_Task objective_
Show all lines from the records below in which the string "that" is present.

Dataset entries:
--*--

Lemma filter_nonempty {A} (f : A → bool) (P : A → Prop) (l : list A) :
  (∀ x, f x = true ↔ P x) → List.filter f l ≠ [] ↔ ∃ x, In x l ∧ P x.
Proof.
  intros Hf. split.
  - destruct (List.filter f l) as [|x xs] eqn:E; [done|]. intros _.
    assert (Hx : In x (List.filter f l)) by (rewrite E; by left).
    apply filter_In in Hx. exists x. split; [tauto|]. apply Hf. tauto.
  - intros (x & Hin & HP) E.
    assert (Hx : In x (List.filter f l)) by (apply filter_In; split; [done | by apply Hf]).
    rewrite E in Hx. done.
Qed.

Lemma filter_sublist {A} (f : A → bool) (l : list A) : sublist (List.filter f l) l.
Proof.
  induction l as [|x l IH]; simpl; [constructor|].
  destruct (f x); by constructor.
Qed.

(** The candidates of a mapped country, by the two filters of the code. *)
Lemma candidateBackendsOf_mapped backends info p :
  REGION_MAP !! toUpperCase (country info) = Some p →
  candidateBackendsOf backends info =
    match
      List.filter (λ backend,
        String.eqb (toLowerCase (region backend)) (toLowerCase p)) backends,
      List.filter (λ backend,
        existsb (λ part, includes (toLowerCase (region backend)) part) (split "-" p))
        backends
    with
    | e :: es, _ => e :: es
    | [], q :: qs => q :: qs
    | [], [] => backends
    end.
Proof.
  intros H. unfold candidateBackendsOf, getRegionalBackends.
  rewrite (mapped_country_known _ p H), H.
  destruct (List.filter _ backends) as [|e es]; [|done].
  cbn [length Nat.eqb]. by destruct (List.filter _ backends).
Qed.

Lemma transientWeight_single (s : Q) : transientWeight (Some (s + 1)%Q) (Some s) = 1.
Proof.
  unfold transientWeight. destruct (Qeq_bool s 0) eqn:E.
  - apply Qeq_bool_iff in E.
    assert (Hq : (s + 1 - 50 == -49 # 1)%Q) by (rewrite E; reflexivity).
    rewrite Hq. reflexivity.
  - assert (Hq : (s + 1 - s == 1)%Q) by ring.
    rewrite Hq. reflexivity.
Qed.

Lemma scoresOf_single b m : ∃ s, scoresOf [b] m = {[url b := s]}.
Proof.
  unfold scoresOf, scoreStep. simpl.
  destruct (m !! url b) as [metric|]; [destruct (requests metric =? 0)|];
    eexists; apply insert_empty.
Qed.

Lemma weightedBackendsOf_single b m :
  weight b = 1%Q → weightedBackendsOf [b] m = [b].
Proof.
  intros Hw. unfold weightedBackendsOf.
  destruct (scoresOf_single b m) as [s ->].
  unfold maxScoreOf. rewrite map_to_list_singleton.
  cbn [fmap list_fmap snd Math_max fold_left map].
  rewrite lookup_singleton_eq, transientWeight_single.
  destruct b as [u wt r]. simpl in *. by subst.
Qed.

Lemma weightedRandomSelect_single host b w :
  weight b = 1%Q → ∃ w', weightedRandomSelect host [b] w = (Ok (Some b), w').
Proof.
  intros Hw. unfold weightedRandomSelect, totalWeightOf. simpl. rewrite Hw.
  change (Qeq_bool (0 + 1) 0) with false. cbv beta iota.
  unfold bind, mathRandom. cbn beta iota.
  destruct (Qle_bool _ 0); eauto.
Qed.

Lemma candidateBackendsOf_JP info :
  toUpperCase (country info) = "JP" →
  candidateBackendsOf [GeoScenario.A; GeoScenario.B] info = [GeoScenario.B].
Proof.
  intros HJP.
  assert (H : REGION_MAP !! toUpperCase (country info) = Some "asia-northeast")
    by (rewrite HJP; reflexivity).
  unfold candidateBackendsOf, getRegionalBackends.
  rewrite (mapped_country_known _ _ H), H. reflexivity.
Qed.

Lemma candidateBackendsOf_only b info : candidateBackendsOf [b] info = [b].
Proof.
  unfold candidateBackendsOf, getRegionalBackends.
  destruct (_ || _); [done|].
  destruct (REGION_MAP !! _) as [p|]; [|done].
  cbn [List.filter].
  destruct (String.eqb _ _); [done|]. cbn [length Nat.eqb].
  by destruct (existsb _ _).
Qed.

(** The selection is made among the candidates: the only backend, or a
    candidate that the weighted walk returns, by its own weight or by
    the weight that its score gives it. *)
Lemma selectBackend_among_candidates host bs info ms w :
  bs ≠ [] →
  ∃ b w', selectBackend host bs info ms w = (Ok (Some b), w')
          ∧ sameBackendIn b (candidateBackendsOf bs info).
Proof.
  intros Hne. unfold selectBackend.
  destruct (Nat.eqb_spec (length bs) 1) as [Hone|_].
  { destruct bs as [|b [|]]; try done. exists b, w. split; [done|].
    apply sameBackendIn_here. rewrite candidateBackendsOf_only. by left. }
  pose proof (candidateBackendsOf_nonempty bs info Hne) as Hc.
  assert (Hplain : ∃ b w', weightedRandomSelect host (candidateBackendsOf bs info) w
                           = (Ok (Some b), w')
                           ∧ sameBackendIn b (candidateBackendsOf bs info)).
  { destruct (weightedRandomSelect_spec host _ w Hc) as (b & w' & E & Hin & _).
    exists b, w'. split; [done|]. by apply sameBackendIn_here. }
  destruct ms as [m|]; [|exact Hplain].
  destruct (Nat.ltb 0 (size m)); [|exact Hplain].
  unfold selectByPerformance.
  destruct (weightedRandomSelect_spec host _ w (weightedBackendsOf_nonempty _ m Hc))
    as (b & w' & E & Hin & _).
  exists b, w'. split; [done|]. by eapply weightedBackendsOf_same.
Qed.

--*--

_Task response_
    candidate that the weighted walk returns, by its own weight or by
    the weight that its score gives it. *)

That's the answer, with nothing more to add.